Mexico’s human rights agency demanded an investigation Friday after about a half dozen masked women dressed in black attacked a woman’s car with hammers and metal pipes.
The National Human Rights Commission said the assailants belonged to a group of radical feminists who took over one of the commission’s office buildings 1 1/2 years ago in Mexico City’s downtown historic district.
The female driver said the women demanded money Thursday for allowing her to drive down the street, which is where the commission’s still-occupied offices are located.
Mexico City prosecutors said they were investigating the attack as a robbery case as well as the infliction of damage because the car’s windows were bashed out.
In security camera footage, one of the assailants carrying a megaphone and a hammer shouts, “You know what the procedure is,” apparently referring to the “toll” that the attackers were charging.
Later in the day, Mexico City police chief Omar Garcia announced that police had ended the takeover of the rights commission’s building, and confirmed the occupiers were the ones who attacked the motorist.

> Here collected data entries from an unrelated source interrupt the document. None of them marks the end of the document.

Lemma verdict_has_shape m : view -> mbuf_ok m -> verdict_shape (verdict m).
Proof.
  intros Hv Hm. unfold verdict.
  destruct (dp_parse_packet_total m meta_zero Hm) as (r & meta & Hp). rewrite Hp.
  destruct r; [|constructor..].
  destruct (lookup_spec flows routes meta) as [r [a|]] eqn:Hspec; [|constructor].
  destruct (lookup_spec_action _ _ _ Hv Hspec) as (Hav & Haf & _).
  set (c := if decide _ then _ else _). assert (hit_counter c) as Hc by (unfold c; case_decide; [by left|by right]).
  unfold act_on. case_if; [by constructor|]. case_if; [by constructor|]. bool_to_prop.
  assert (act_type a = DP_ACTION_REWRITE /\ act_rewrite_mask a <> 0) as [Ht Hmask]
    by (unfold action_valid in Hav; lia).
  apply dp_parse_packet_grammar in Hp as (Hcont & f & Hf & Hd & <-); [|done].
  destruct (dp_apply_action_frame m f a Hf Hd Haf Ht Hmask) as (ck & ck4 & -> & _). by constructor.
Qed.

(** The weight of the counters of a packet in a linear form: [w] if it survives,
    less the weight [r] of its reception. *)
Definition identity_weight (k : counter -> Z) (r w : Z) : Prop :=
  forall v, verdict_shape v -> sum_list (k <$> v.1) = (if v.2 is Some _ then w else 0) - r.

Lemma identities_weights : Forall (fun k => exists r w, identity_weight k r w /\
  k Rx = r /\ k Tx_accepted = - w /\ k Tx_unsent + k Drop = - w /\
  k Tx_bursts = 0 /\ k Rx_bursts = 0 /\ k Rx_empty_polls = 0) identities.
Proof.
  unfold identities. repeat apply Forall_cons_2; [..|apply Forall_nil_2];
  [exists 1, 0|exists 0, 0|exists 0, 0|exists 0, 1|exists 0, 0];
  (split; [intros v []; repeat match goal with H : hit_counter _ |- _ => destruct H as [->| ->] end; by vm_compute
          |by vm_compute]).
Qed.

Lemma sum_list_app a b : sum_list (a ++ b) = sum_list a + sum_list b.
Proof. induction a as [|x a IH]; [done|]. cbn. unfold sum_list in *. lia. Qed.
(** ** Ending a transmission *)

(** Completing a transmission of which the driver accepted the first
    [len a] packets frees exactly the others and counts both; the accepted
    packets are not touched, since the application no longer owns them. *)
Theorem dp_complete_tx_releases_tail B a b pkts w : distinct_from b B -> pk_mbufs w = mbuf_map b B ->
  take (length (a ++ b)) pkts = (a ++ b).*1 ->
  dp_complete_tx pkts (len (a ++ b)) (len a) w =
    Some (tt, {| pk_mbufs := B;
                 pk_stats := add Drop (len b) (add Tx_unsent (len b) (add Tx_accepted (len a) (pk_stats w)));
                 pk_wire := pk_wire w |}).
Proof.
  intros Hd Hm Ht. rewrite dp_complete_tx_spec with (B := B); [|done..]. unfold tx_counters.
  by replace (len (a ++ b) - len a) with (len b) by (rewrite length_app; lia).
Qed.

(** ** The life of a worker *)
Section Life.
Context {H : Host} {HO : HostOk H} {C : Checksums} {CO : ChecksumsOk C}.
Context {T : DpdkTables} {TO : DpdkTablesOk T} {Q : Qsbr}.
Context (stack_meta : dp_packet_meta) (i : nat) (injected : Z) (ts : list turn) (pkts : list Z).

(** A worker that can register runs to the end whatever the number of its
    turns, while the other threads publish rules: it returns 0, records the
    result, is unregistered, its counters still balance, and it owns no mbuf
    that it did not own when it started. *)
Theorem dp_worker_run_completes w ctx q :
  workers (dp w) !! i = Some ctx -> injected <> worker_id (ctx_info ctx) ->
  rules_qsbr (dp w) = Some q -> can_register (worker_id (ctx_info ctx)) q ->
  balanced (ctx_stats ctx) -> Z.of_nat (length pkts) = DP_BURST_SIZE ->
  turns_ok stack_meta i ts (registered i (worker_id (ctx_info ctx)) q w) ->
  exists w' ctx', dp_worker_run stack_meta injected i ts pkts w = Some (0, w') /\
    workers (dp w') !! i = Some ctx' /\ balanced (ctx_stats ctx') /\
    result ctx' = 0 /\ reader_registered ctx' = false /\ mbufs w' = mbufs w.
Proof. intros. by apply dp_worker_run_normal with ctx q. Qed.

(** The reasons why a worker gives up before its first poll. *)
Definition cannot_start (w : world) (id : Z) : Prop :=
  injected = id \/ rules_qsbr (dp w) = None \/ RTE_MAX_LCORE <= id \/
  exists q e q', rules_qsbr (dp w) = Some q /\ rte_rcu_qsbr_thread_register q id = (Some e, q') /\ 0 <= e.

Lemma register_fails w id : rules_qsbr (dp w) = None \/ RTE_MAX_LCORE <= id \/
    (exists q e q', rules_qsbr (dp w) = Some q /\ rte_rcu_qsbr_thread_register q id = (Some e, q') /\ 0 <= e) ->
  exists ret qs, dp_rules_reader_register id w = Some (ret, set_dp (set_rules_qsbr qs (dp w)) w) /\ ret < 0.
Proof.
  intros Hw. unfold dp_rules_reader_register. erewrite M_bind_step by done. cbv beta.
  assert (w = set_dp (set_rules_qsbr (rules_qsbr (dp w)) (dp w)) w) as Hsame by by destruct w as [[]].
  destruct (rules_qsbr (dp w)) as [q|] eqn:Hq.
  2: { exists (- ENODEV), None. split; [by rewrite <- Hsame|done]. }
  unfold DP_RULE_READER_CAPACITY. destruct (Z.leb_spec RTE_MAX_LCORE id).
  { exists (- ENODEV), (Some q). split; [by rewrite <- Hsame|done]. }
  destruct Hw as [?|[?|(q0 & e & q' & [= <-] & He & Hpos)]]; [done|lia|]. rewrite He.
  eexists _, (Some q'). split; [done|]. unfold neg_errno, EIO. destruct (Z.eqb_spec e 0); lia.
Qed.

(** C36: a worker that cannot start (an injected failure, no QSBR object, no
    reader slot) touches no packet and leaves no registration behind: it returns
    and records the error, asks the other workers to stop, and the number of
    active workers is what it was. *)
Theorem dp_worker_run_gives_up w ctx :
  workers (dp w) !! i = Some ctx -> cannot_start w (worker_id (ctx_info ctx)) ->
  fits 32 (active_workers (dp w)) ->
  exists ret w', dp_worker_run stack_meta injected i ts pkts w = Some (ret, w') /\ ret < 0 /\
    workers (dp w') !! i = Some (set_result ret ctx) /\ stop (dp w') = true /\
    active_workers (dp w') = active_workers (dp w) /\
    registered_readers (dp w') = registered_readers (dp w) /\ mbufs w' = mbufs w /\ wire w' = wire w.
Proof.
  intros Hctx Hno Ha. unfold dp_worker_run. erewrite M_bind_step by done. cbv beta.
  erewrite M_bind_step by (apply own_id_run; exact Hctx). cbv beta.
  set (w1 := set_dp (set_active_workers _ _) w).
  assert (forall ret qs, ret < 0 -> exists ret' w', worker_failed i ret (set_dp (set_rules_qsbr qs (dp w1)) w1) = Some (ret', w') /\
    ret' < 0 /\ workers (dp w') !! i = Some (set_result ret' ctx) /\ stop (dp w') = true /\
    active_workers (dp w') = active_workers (dp w) /\
    registered_readers (dp w') = registered_readers (dp w) /\ mbufs w' = mbufs w /\ wire w' = wire w) as Hfail.
  { intros ret qs Hret. exists ret. eexists. split; [done|]. split; [done|]. unfold on_ctx. cbn.
    rewrite list_lookup_alter_eq, Hctx. split_and!; try done.
    rewrite <- Z.add_opp_r, wrap_add_l. replace (active_workers (dp w) + 1 + - (1)) with (active_workers (dp w)) by lia.
    by apply wrap_id. }
  destruct (Z.eqb_spec injected (worker_id (ctx_info ctx))).
  { destruct (Hfail (- EIO) (rules_qsbr (dp w1)) eq_refl) as (ret & w' & Hrun & Hrest).
    exists ret, w'. split; [|done]. by destruct w as [[]]. }
  destruct (register_fails w1 (worker_id (ctx_info ctx))) as (ret & qs & Hreg & Hneg); [by destruct Hno|].
  erewrite M_bind_step by exact Hreg. cbv beta. rewrite (proj2 (Z.ltb_lt _ _)) by done. by apply Hfail.
Qed.
End Life.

“The building where the attackers were has been recovered, in order to prevent it from being used for further acts that put citizens at risk,” Garcia wrote on his social media accounts.
Members of a group of masked feminists calling themselves “The Black Bloc” have regularly smashed windows at buildings and bus stops during marches called over the last three years protesting the killings of women.
In September 2020, the group took over the human rights commission’s offices along with relatives of crime victims. The victims’ families were demanding that their cases be investigated.
The commission said it has been working with the families to meet their demands.
But the commission said it was not the first time that passersby had been victimized by the group of radicals.
“The National Commission is concerned by the events that have happened around the site. A number of victims have filed complaints and publicly documented” attacks, the commission said in a statement. It urged Mexico City authorities to end the occupation.